◆ Problem to solve ◆
What is needed is an exact copy of the lines in the listing below, from the one with "(** * Joining threads" up to and including the one with "(s : kmem) (pd", with no other lines.

◆ Dataset excerpts ◆
Lemma redirs_loop_ok fuel c s :
  s `suffix_of` line -> cmd_ok c -> (length s < fuel)%nat ->
  ends (fun c' s' => moves s s' /\ cmd_ok c') (redirs_loop c fuel s).
Proof.
  revert c s. induction fuel as [|fuel IH]; intros c s Hs Hc Hf; [lia|]. cbn [redirs_loop].
  eapply ends_bind; [by apply peek_ok|]. intros [] s1 [[H1 L1] N1]; [|by split].
  eapply ends_bind; [by apply gettoken_ok|]. intros [tok w0] s2 ([H2 L2] & _ & N2). cbn beta iota.
  eapply ends_bind; [by apply gettoken_ok|]. intros [t w] s3 ([H3 L3] & W3 & _). cbn [fst snd] in *.
  destruct (Z.eqb_spec t WORD) as [->|]; cbn [negb]; [|done].
  eapply ends_mono; [apply IH; [done| |]|].
  - repeat case_match; cbn; auto with lia.
  - specialize (N2 (or_intror (N1 eq_refl))). lia.
  - intros c' s' [[Hm Hl] Hc']. split; [split; [done|lia]|done].
Qed.

Lemma parseredirs_ok c s :
  s `suffix_of` line -> cmd_ok c -> ends (fun c' s' => moves s s' /\ cmd_ok c') (parseredirs c s).
Proof. intros. unfold parseredirs. msimpl. apply redirs_loop_ok; auto. Qed.

Lemma set_args_ok c args : cmd_ok c -> Forall word_ok args -> cmd_ok (set_args c args).
Proof. intros Hc Ha. induction c; cbn in *; naive_solver. Qed.
(* ===== verification/ShRoundtrip.v ===== *)
(** * Parsing what has been written out

    A command, as text without pointers, is written with every part in
    parentheses; the parser of the shell reads it back. *)

From S2P Require Import Prelude Sh ShTheory.
Open Scope Z_scope.

Inductive scmd :=
| SExec (args : list (list Z))
| SRedir (c : scmd) (file : list Z) (mode fd : Z)
| SPipe (left right : scmd)
| SList (left right : scmd)
| SBack (c : scmd).

(** A parsed command with the text of its words in place of the pointers. *)
Fixpoint view (c : cmd) : scmd :=
  match c with
  | EXEC argv => SExec (word_text <$> argv)
  | REDIR c file mode fd => SRedir (view c) (word_text file) mode fd
  | PIPE l r => SPipe (view l) (view r)
  | LIST l r => SList (view l) (view r)
  | BACK c => SBack (view c)
  end.

Definition SPACE : Z := 32.
Definition paren (s : list Z) : list Z := LPAR :: s ++ [RPAR].

Fixpoint show (c : scmd) : list Z :=
  match c with
  | SExec args => args ≫= (fun w => w ++ [SPACE])
  | SRedir c file mode _ => paren (show c) ++ (if mode =? SH_RDONLY then LT else GT) :: file ++ [SPACE]
  | SPipe l r => paren (show l) ++ BAR :: paren (show r)
  | SList l r => paren (show l) ++ SEMI :: paren (show r)
  | SBack c => paren (show c) ++ [AMP]
  end.

Definition is_word (w : list Z) : Prop := w <> [] /\ Forall (fun c => plain c = true) w.

(** Commands the shell can represent: nine arguments at most, and the two kinds
    of redirection. *)
Fixpoint writable (c : scmd) : Prop :=
  match c with
  | SExec args => Forall is_word args /\ (length args < MAXARGS)%nat
  | SRedir c file mode fd => writable c /\ is_word file
      /\ (mode = SH_RDONLY /\ fd = 0 \/ mode = SH_WRONLY_CREATE /\ fd = 1)
  | SPipe l r | SList l r => writable l /\ writable r
  | SBack c => writable c
  end.
(* ===== verification/ProcTheory.v ===== *)
(** * Joining threads

    What [thread_join] does: it reaps the first child of the caller in the
    process table.  It returns what that child passed to [thread_exit], also when
    the caller asked for another thread. *)

From S2P Require Import Prelude CString Kalloc Vm VmTheory VmAlloc VmUser Double Spinlock ProcState Sched Sleep Bio Log BlockStore Fs Kernel Pipe File Proc.
Open Scope Z_scope.

Lemma slots_at j : (j < NPROC)%nat -> slots = seq 0 j ++ j :: seq (S j) (NPROC - S j).
Proof.
  intros Hj. unfold slots. replace NPROC with (j + S (NPROC - S j))%nat at 1 by lia. by rewrite seq_app.
Qed.

(** A page that neither the address space nor the free list holds. *)
Record private_page `{Linker} (s : kmem) (pd : Z) (free : list Z) (q : Z) : Prop := {
  pp_valid : valid_page q;
  pp_free : q ∉ free;
  pp_table : ~ owns (kmemory s) pd q;
  pp_frame : forall va, 0 <= va < KERNBASE -> present (kmemory s) pd va = true -> frame (kmemory s) pd va <> q;
}.

(** The slot of a child that has been joined. *)
Definition joined (p : proc) : proc := reset_slot { reset_sched p with kstack := 0 }.

Section Join.
Context {S : Type} `{LinkerOk, BlockStore S, Devsw S}.
#[local] Abbreviation K := (kernel (World S)).
#[local] Abbreviation memory k := (kmemory (wmem (world k))).

Lemma for_slots_first {A} (body : nat -> M K (option A)) (k : K) j a k' :
  length (ptable k) = NPROC -> (j < NPROC)%nat ->
  (forall i p, (i < j)%nat -> ptable k !! i = Some p -> body i k = Ok None k) ->
  body j k = Ok (Some a) k' -> for_loop slots body k = Ok (Some a) k'.
Proof.
  intros Hlen Hj Hb Ha. rewrite (slots_at j Hj). apply for_loop_first; [|done].
  intros i [_ Hi]%elem_of_seq. destruct (lookup_lt_is_Some_2 (ptable k) i ltac:(lia)) as [p Hp]. by apply (Hb i p).
Qed.

(** A share that is given back to the MLFQ changes two numbers. *)
Lemma give_back_ok (b : bool) x (k : K) :
  exists ls ms,
    when b (modify (fun k => { k with leftShare := f64_add (leftShare k) x });;
            modify (fun k => { k with MLFQStrideVal := f64_div (f64_of_Z STRIDENUM) (leftShare k) })) k
    = Ok tt { k with leftShare := ls; MLFQStrideVal := ms }.
Proof. destruct b; [by eexists _, _|]. exists (leftShare k), (MLFQStrideVal k). by destruct k. Qed.

(** The child [j] of [i] comes first in the table. *)
Definition first_child (k : K) (i j : nat) (pr : proc) : Prop :=
  ptable k !! j = Some pr /\ parent pr = Some i
  /\ forall j' q, (j' < j)%nat -> ptable k !! j' = Some q -> parent q <> Some i.

Lemma join_wait_done (k : K) i j cp pr thread fuel :
  ptable k !! i = Some cp -> ptable k !! j = Some pr -> (0 < fuel)%nat ->
  state pr = ZOMBIE \/ pid pr <> pid cp \/ tid pr <> thread ->
  join_wait i j thread fuel k = Ok tt k.
Proof.
  intros Hi Hj Hf Hor. destruct fuel; [lia|]. cbn [join_wait]. mstep Hj. mstep Hi.
  replace (negb (bool_decide (state pr = ZOMBIE)) && (pid pr =? pid cp) && (tid pr =? thread)) with false; [done|].
  symmetry. destruct Hor as [->|[Hp%Z.eqb_neq|Ht%Z.eqb_neq]]; [done|by rewrite Hp, andb_false_r|by rewrite Ht, andb_false_r].
Qed.

(** The process [cp] in slot [i], which runs on CPU [c] without locks, calls
    [thread_join] with the address [ret] of a word it may write. *)
Record joins (k : K) (c i : nat) (cp : proc) (free : list Z) (ret : Z) : Prop := {
  jo_on : on (mach k) c (Some i) [];
  jo_table : length (ptable k) = NPROC;
  jo_slot : ptable k !! i = Some cp;
  jo_space : space_ok (wmem (world k)) (pgdir cp) free;
  jo_ret : 0 <= ret /\ ret + 4 <= KERNBASE;
  jo_write : forall x, ret <= x < ret + 4 -> uwritable (memory k) (pgdir cp) x;
}.

(** The child [pr] in slot [j], first in the table, which can be reaped. *)
Record reapable (k : K) (i j : nat) (cp pr : proc) (free : list Z) : Prop := {
  re_first : first_child k i j pr;
  re_other : i <> j;
  re_tid : 0 <= tid pr < Z.of_nat NPROC;
  re_stack : private_page (wmem (world k)) (pgdir cp) free (kstack pr);
}.

(** The kernel after [pr] has been reaped and its return value stored. *)
Record has_joined (k k' : K) (c i j : nat) (cp pr : proc) (free : list Z) (ret : Z) : Prop := {
  hj_on : on (mach k') c (Some i) [];
  hj_slot : ptable k' = <[j := joined pr]> (ptable k);
  hj_tid : ttable k' = alter (fun e => { e with tstate := UNUSED }) (Z.to_nat (tid pr)) (ttable k);
  hj_stack : space_ok (wmem (world k')) (pgdir cp) (kstack pr :: free);
  hj_memory : forall x, 0 <= x < KERNBASE -> ubyte (memory k') (pgdir cp) x
    = if (ret <=? x) && (x <? ret + 4) then le_bytes 4 (u32 (retval pr)) !! Z.to_nat (x - ret)
      else ubyte (memory k) (pgdir cp) x;
}.

Lemma thread_join_run thread ret fuel (k : K) c i j cp pr free :
  joins k c i cp free ret -> reapable k i j cp pr free -> (0 < fuel)%nat ->
  state pr = ZOMBIE \/ pid pr <> pid cp \/ tid pr <> thread ->
  exists k', thread_join thread ret fuel k = Ok 0 k' /\ has_joined k k' c i j cp pr free ret.
Proof.
  intros [Hon Hlen Hi Hsp [Hret Hret'] Hw] [(Hj & Hpar & Hfirst) Hij Htid Hpp] Hf Hor.
  pose proof (lookup_lt_Some _ _ _ Hj) as Hjlt. rewrite Hlen in Hjlt.
  assert (KERNBASE < 2 ^ 32) as HK by (unfold KERNBASE; lia).
  destruct (curproc_ok k c i [] Hon) as (m1 & E1 & Hon1). set (k1 := { k with mach := m1 }) in *.
  destruct (kacquire_ok k1 c (Some i) [] lk_ptable Hon1 ltac:(set_solver) ltac:(cbn; lia)) as (m2 & E2 & Hon2).
  set (k2 := { k1 with mach := m2 }) in *.
  destruct (ustore_bytes_ok (le_bytes 4 (u32 (retval pr))) (wmem (world k2)) (pgdir cp) free ret Hsp)
    as (s1 & E3 & Hsp1 & He1 & Ho1 & Hu1); [done|by rewrite length_le_bytes|apply le_bytes_byte|by rewrite length_le_bytes|].
  set (k3 := upd_world (fun w => { w with wmem := s1 }) k2).
  assert (private_page s1 (pgdir cp) free (kstack pr)) as Hpp1.
  { destruct Hpp as [Hv Hn Ho Hfr]. split; [done|done| |].
    - by rewrite Ho1.
    - intros va Hva. unfold present, frame. rewrite He1. by apply Hfr. }
  destruct (space_kfree s1 (pgdir cp) free (kstack pr) Hsp1) as (s2 & E4 & Hsp2 & Hu2); [apply Hpp1..|].
  set (k4 := { k3 with ttable ::= alter (fun e => { e with tstate := UNUSED }) (Z.to_nat (tid pr)) }).
  destruct (give_back_ok (isMLFQ pr =? 0) (share pr) k4) as (ls & ms & E5).
  set (k5 := { k4 with leftShare := ls; MLFQStrideVal := ms }) in *.
  set (k6 := { k5 with ptable := <[j := reset_sched pr]> (ptable k5) }).
  set (k7 := upd_world (fun w => { w with wmem := s2 }) k6).
  set (k8 := { k7 with ptable := <[j := joined pr]> (ptable k7) }).
  destruct (krelease_ok k8 c (Some i) [] [] lk_ptable Hon2) as (m9 & E9 & Hon9).
  exists { k8 with mach := m9 }. unfold thread_join. mstep E1. mstep E2.
  erewrite bind_ok.
  2: { apply (for_slots_first _ k2 j 0 { k8 with mach := m9 }); [done|done| |].
       - intros j' q Hlt Hq. mstep Hq. rewrite bool_decide_eq_false_2; [done|]. by apply (Hfirst j').
       - mstep Hj. rewrite bool_decide_eq_true_2 by done. cbn [negb].
         erewrite bind_ok by (apply (join_wait_done k2 i j cp pr); done). mstep Hj. mstep Hi.
         erewrite bind_ok by (apply on_mem_ok; rewrite u32_small by lia; exact E3). fold k3.
         erewrite bind_ok by (by apply set_tstate_ok). fold k4.
         erewrite bind_ok by exact E5. fold k5.
         erewrite bind_ok by (by apply (setp_ok j pr)). fold k6.
         erewrite bind_ok by (apply on_mem_ok; exact E4). fold k7.
         assert (ptable k7 !! j = Some (reset_sched pr)) as Hj7 by (cbn; apply list_lookup_insert_eq; lia).
         mstep Hj7. erewrite bind_ok by (apply setp_ok; eapply lookup_stored, Hj7).
         rewrite (store_twice k7 j). fold (joined pr). fold k8. by mstep E9. }
  split; [done|]. split; [done| |done|done|].
  - cbn. by rewrite list_insert_insert_eq.
  - intros x Hx. cbn. rewrite Hu2, Hu1 by done. by rewrite length_le_bytes.
Qed.

(** C30: [thread_join] of a thread that has exited, and that is the first child of
    the caller in the process table, returns 0 with the value the thread passed
    to [thread_exit] in [*ret]; the slot, the thread id and the kernel stack of
    the thread are free again, and the rest of the caller's memory is as
    before. *)
Theorem thread_join_returns thread ret fuel (k : K) c i j cp pr free :
  joins k c i cp free ret -> reapable k i j cp pr free -> (0 < fuel)%nat ->
  state pr = ZOMBIE -> tid pr = thread ->
  exists k', thread_join thread ret fuel k = Ok 0 k' /\ has_joined k k' c i j cp pr free ret.
Proof. intros. apply thread_join_run; auto. Qed.

(** C31: [thread_join] does not look for its thread: if the first child of the
    caller in the process table is another one, it is reaped at once, even while
    it is still running, and its kernel stack is freed. *)
Theorem thread_join_reaps_other thread ret fuel (k : K) c i j cp pr free :
  joins k c i cp free ret -> reapable k i j cp pr free -> (0 < fuel)%nat ->
  state pr <> ZOMBIE -> tid pr <> thread ->
  exists k', thread_join thread ret fuel k = Ok 0 k' /\ has_joined k k' c i j cp pr free ret.
Proof. intros. apply thread_join_run; auto. Qed.
End Join.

◆ Answer area ◆
(** * Joining threads

    What [thread_join] does: it reaps the first child of the caller in the
    process table.  It returns what that child passed to [thread_exit], also when
    the caller asked for another thread. *)

From S2P Require Import Prelude CString Kalloc Vm VmTheory VmAlloc VmUser Double Spinlock ProcState Sched Sleep Bio Log BlockStore Fs Kernel Pipe File Proc.
Open Scope Z_scope.

Lemma slots_at j : (j < NPROC)%nat -> slots = seq 0 j ++ j :: seq (S j) (NPROC - S j).
Proof.
  intros Hj. unfold slots. replace NPROC with (j + S (NPROC - S j))%nat at 1 by lia. by rewrite seq_app.
Qed.

(** A page that neither the address space nor the free list holds. *)
Record private_page `{Linker} (s : kmem) (pd : Z) (free : list Z) (q : Z) : Prop := {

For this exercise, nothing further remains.